2. Crypto-agility Has Become the End State

One theme cropped up repeatedly within security panels: organizations should not approach PQC migration as a one-off project, and crypto-agility was framed as the longer-term objective.

Cryptography is not static, and standards continue to evolve. New algorithms emerge, and existing algorithms may require updates. Organizations that plan for a one-time migration will likely face the same challenges when the next major cryptographic transition surfaces.

Rather than focusing exclusively on replacing algorithms, organizations are investing in the ability to understand their cryptographic posture, evaluate change, and update cryptographic implementations without introducing unnecessary operational risk. In that model, migration becomes one capability supported by broader investments in visibility, governance, automation, and inventory management.

This distinction matters because crypto-agility shapes the question organizations must ask. Rather than, “Can we complete a PQC migration?” organizations may be better off asking, “Can we efficiently adapt and respond to continual change?”

3. Visibility Is Table Stakes

Another common conversation point: migration planning depends on visibility. One enterprise CISO described quantum readiness as a resilience challenge rather than a technology challenge. That perspective was echoed in other areas of the conference.

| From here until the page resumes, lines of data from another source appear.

(** * emerald-academy-v2: the two page loaders and the static roadmap record

    A shallow embedding of

    - [src/routes/[lang=lang]/catalog/roadmaps/[name]/+page.ts]
      (the Content Resolver),
    - the page loader that fetches [/api/content/cadenceByExample]
      (the API-Backed Loader),
    - the [overview] record of the beginner dapp roadmap,

    together with the part of the JavaScript run time they touch: values,
    promises that settle, dynamic [import()], [fetch] and [try]/[catch]. *)

From Stdlib Require Import String Ascii List ZArith Bool Lia DecimalString.
Import ListNotations.
Local Open Scope string_scope.
Local Open Scope list_scope.
Set Warnings "-register-all".

(** ** JavaScript values *)

Module JS.

(** The values the loaders hand around.  Objects keep their own properties
    in insertion order.  [Exn] is an instance of [Error] (or of one of its
    subclasses, named by [ctor]) with its [message] and its optional
    [cause].  Numbers are only ever passed through, never computed with. *)
Inductive value : Type :=
| Undefined
| Null
| Bool (b : bool)
| Num (n : Z)
| Str (s : string)
| Arr (items : list value)
| Obj (props : list (string * value))
| Exn (ctor : string) (message : string) (cause : option value).

(** [new Error(message)] *)
Definition new_Error (message : string) : value := Exn "Error" message None.

(** What a promise settles to. *)
Inductive settled (A : Type) : Type :=
| Fulfilled (a : A)
| Rejected (reason : value).
Arguments Fulfilled {A} a.
Arguments Rejected {A} reason.

(** Own property lookup in a property list; a later duplicate wins, as in
    an object literal. *)
Fixpoint lookup (k : string) (props : list (string * value)) : option value :=
  match props with
  | [] => None
  | (k', v) :: rest =>
      match lookup k rest with
      | Some v' => Some v'
      | None => if String.eqb k k' then Some v else None
      end
  end.

(** [o.k] for an object [o]: a missing property reads as [undefined]. *)
Definition get (o : list (string * value)) (k : string) : value :=
  match lookup k o with
  | Some v => v
  | None => Undefined
  end.

(** [v.k] for any value [v] met here: only objects carry properties. *)
Definition prop (v : value) (k : string) : value :=
  match v with
  | Obj props => get props k
  | _ => Undefined
  end.

(** [Object.keys(v)] for the values that have own enumerable string keys
    worth naming here. *)
Definition keys (v : value) : list string :=
  match v with
  | Obj props => map fst props
  | _ => []
  end.

(** A module namespace object: the module's exports by name. *)
Definition namespace : Type := list (string * value).

(** The second argument of [fetch]. *)
Record request_init : Type := {
  init_method : option string;
  init_headers : list (string * string);
  init_body : option string
}.

(** The request a call [fetch(input, init)] sends: without [init] it is a
    [GET] with no headers of the caller and no body. *)
Record request : Type := {
  method : string;
  url : string;
  headers : list (string * string);
  body : option string
}.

Several panel leaders described cryptographic discovery as the natural first step in any migration program. Before organizations can prioritize systems, estimate timelines, or evaluate risk, they need to understand where cryptography exists across the enterprise and how it is being used. This undertaking is often larger than expected.

Cryptographic assets extend across internally developed applications, commercial software, cloud services, APIs, certificates, keys, protocols, hardware security modules, and third-party platforms. They frequently span multiple business units, infrastructure teams, and technology owners. Without a complete view of those assets, organizations struggle to answer basic questions about migration scope or business impact.

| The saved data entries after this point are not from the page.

(** ** What every render of [Canvas] looks like *)

Lemma canvas_landing_spec scope head nd newHead :
  unitDirection nd ->
  inGrid (Canvas.gridSize scope) head ->
  Canvas.landing scope head nd = Some newHead ->
  inGrid (Canvas.gridSize scope) newHead /\
  near (Canvas.gridSize scope) newHead head.
Proof.
  intros Hu Hh. unfold Canvas.landing.
  destruct (Canvas.wrapWalls scope).
  - intros H. injection H as <-. split.
    + apply wrap_inGrid; assumption.
    + exists nd. split; [exact Hu | right; reflexivity].
  - destruct (outside (Canvas.gridSize scope) (plus head nd)) eqn:E;
      [discriminate|].
    intros H. injection H as <-. split.
    + apply outside_false_inGrid. exact E.
    + exists nd. split; [exact Hu | left; reflexivity].
Qed.

Lemma linked_push R (l : list point) (h p : point) :
  Canvas.headOf l = Some h -> R h p -> linked R l -> linked R (l ++ [p]).
Proof.
  induction l as [|a l IH]; [discriminate|].
  destruct l as [|b l].
  - simpl. intros E Hr _. injection E as <-. split; [exact Hr | exact I].
  - intros E Hr [Hab Hl].
    change ((a :: b :: l) ++ [p]) with (a :: b :: (l ++ [p])).
    split; [exact Hab|].
    apply IH; [|exact Hr|exact Hl].
    simpl in E. simpl. exact E.
Qed.

Lemma linked_shift R (l : list point) : linked R l -> linked R (tl l).
Proof.
  destruct l as [|a l]; [trivial|]. destruct l as [|b l]; [trivial|].
  intros [_ H]. exact H.
Qed.

Lemma Forall_shift (P : point -> Prop) (l : list point) :
  Forall P l -> Forall P (tl l).
Proof. intros H. destruct H; [constructor | assumption]. Qed.

Lemma shift_push_length (l : list point) (p : point) :
  List.length (tl (l ++ [p])) = List.length l.
Proof. destruct l; simpl; [reflexivity|]. rewrite length_app. simpl. lia. Qed.

(** The food that [randomFoodPosition] returns is a cell of the grid, with
    or without a free cell left. *)
Lemma randomFoodPosition_inGrid (l : list point) (g : Z) (u : random) :
  0 < g -> inGrid g (Canvas.randomFoodPosition l g u).
Proof.
  intros Hg. destruct (Canvas.freeCells l g) as [|c free] eqn:E.
  - rewrite (randomFoodPosition_fallback _ _ u E).
    unfold inGrid. simpl. lia.
  - assert (Hne : Canvas.freeCells l g <> []) by (rewrite E; discriminate).
    apply (randomFoodPosition_free l g u) in Hne.
    apply freeCells_In in Hne. apply Hne.
Qed.

Lemma lookup_unit (ekey : string) (nd : point) :
  Canvas.lookup ekey Canvas.map = Some nd -> unitDirection nd.
Proof.
  unfold Canvas.map, Canvas.lookup.
  repeat match goal with
         | |- context [(?k =? ekey)%string] =>
             destruct (k =? ekey)%string;
             [intros E; injection E as <-;
              unfold unitDirection, dirUp, dirDown, dirLeft, dirRight; tauto|]
         end.
  discriminate.
Qed.

(** What a key press of [Canvas] can do: flip [running], nothing, or set
    [direction] to a unit direction that is not the opposite of the pending
    one. *)
Lemma handleKey_cases ekey st :
  Canvas.handleKey ekey st = Canvas.setRunning (negb (Canvas.running st)) st
  \/ Canvas.handleKey ekey st = st
  \/ exists nd,
       unitDirection nd /\ nd <> negate (Canvas.dirRef st) /\
       Canvas.handleKey ekey st = Canvas.setDirection nd st.
Proof.
  unfold Canvas.handleKey.
  destruct ((ekey =? " ") || (ekey =? "Spacebar"))%string;
    [left; reflexivity|].
  destruct (Canvas.lookup ekey Canvas.map) as [nd|] eqn:Hl;
    [|right; left; reflexivity].
  destruct ((x (Canvas.dirRef st) + x nd =? 0)
            && (y (Canvas.dirRef st) + y nd =? 0)) eqn:E;
    [right; left; reflexivity|].
  right. right. exists nd.
  split; [exact (lookup_unit _ _ Hl)|]. split; [|reflexivity].
  intros ->. unfold negate in E. cbn [x y] in E.
  rewrite !Z.add_opp_diag_r in E. discriminate E.
Qed.

Lemma turn_cases dx dy st :
  Canvas.turn dx dy st = st \/
  ({| x := dx; y := dy |} <> negate (Canvas.dirRef st) /\
   Canvas.turn dx dy st = Canvas.setDirection {| x := dx; y := dy |} st).
Proof.
  unfold Canvas.turn.
  destruct ((x (Canvas.dirRef st) + dx =? 0)
            && (y (Canvas.dirRef st) + dy =? 0)) eqn:E;
    [left; reflexivity|].
  right. split; [|reflexivity].
  intros H. injection H as -> ->.
  rewrite !Z.add_opp_diag_r in E. discriminate E.
Qed.

Lemma padDelta_unit (b : Canvas.pad) :
  unitDirection {| x := fst (Canvas.padDelta b); y := snd (Canvas.padDelta b) |}.
Proof.
  destruct b; unfold unitDirection, dirUp, dirDown, dirLeft, dirRight;
    simpl; tauto.
Qed.

Lemma canvasShape_scene w : canvasShape w -> sceneShape (Canvas.scene w).
Proof.
  intros [Hg [_ [Hd [_ [_ [Hu [Hin [Hf [Hl Hsc]]]]]]]]].
  unfold sceneShape. rewrite <- Hd. tauto.
Qed.

Lemma rendered_shape w st1 :
  Canvas.gridSize (Canvas.tickScope w) = 20 ->
  sceneShape st1 ->
  canvasShape (Canvas.rendered w st1).
Proof.
  intros Hscope [Hg [Hu [Hin [Hf [Hl Hsc]]]]].
  unfold canvasShape, Canvas.rendered.
  cbn [Canvas.scene Canvas.tickScope].
  split; [exact Hg|]. split.
  - destruct (Qeq_bool _ _); [exact Hscope | exact Hg].
  - repeat split; try reflexivity; try assumption; try apply Hf;
      try apply Hsc.
Qed.

Lemma start_shape :
  Forall (inGrid 20) (Canvas.start 20) /\
  linked (fun b a => near 20 a b) (Canvas.start 20).
Proof.
  split.
  - unfold Canvas.start. change (20 / 2) with 10.
    constructor; [unfold inGrid; cbn [x y]; lia|].
    constructor; [unfold inGrid; cbn [x y]; lia | constructor].
  - split; [|exact I]. exists dirRight.
    split; [do 3 right; reflexivity | left; reflexivity].
Qed.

4. Organizations Are Beginning to Treat PQC as an Enterprise Program

As organizations build out their PQC transition roadmaps, they often recognize that essential stakeholders extend beyond cryptography specialists.

The conversations at Quantum.Tech World convened CISOs, enterprise architects, infrastructure leaders, governance teams, compliance organizations, and executive leadership. Like enterprise migration, cryptography touches nearly every technology domain, making coordination just as important as algorithm selection.

How organizations define progress is also shifting, as many SMEs must play a role in the transition.

Rather than measuring success by the number of systems that support a new algorithm, assessing readiness may depend on responses to several key questions:  

Can we identify vulnerable cryptography?  
Can we prioritize migration based on business impact?
Can we measure progress consistently?  
Can we adapt as standards evolve?

These questions are rising to the top in enterprise PQC programs because they reflect the operational work required long before production systems begin switching algorithms.

Taking the Conference into the Real World

Every conference captures a moment in time, but Quantum.Tech World 2026 reflected something larger than individual announcements or product launches. It highlighted an industry that has moved into a new frontier of post-quantum preparation.

The discussion centered less on quantum computers themselves and more on operational disciplines required to manage cryptographic change. Attendees swapped information on discovery, inventory, governance, crypto-agility, and more.  

This shift is significant. For years, the conversation focused on future risk. Now, that risk seems to be better understood and accepted not as an if but a when. Organizations are asking practical questions about how to approach and manage a deeply complex program and build a solution that can adapt over time.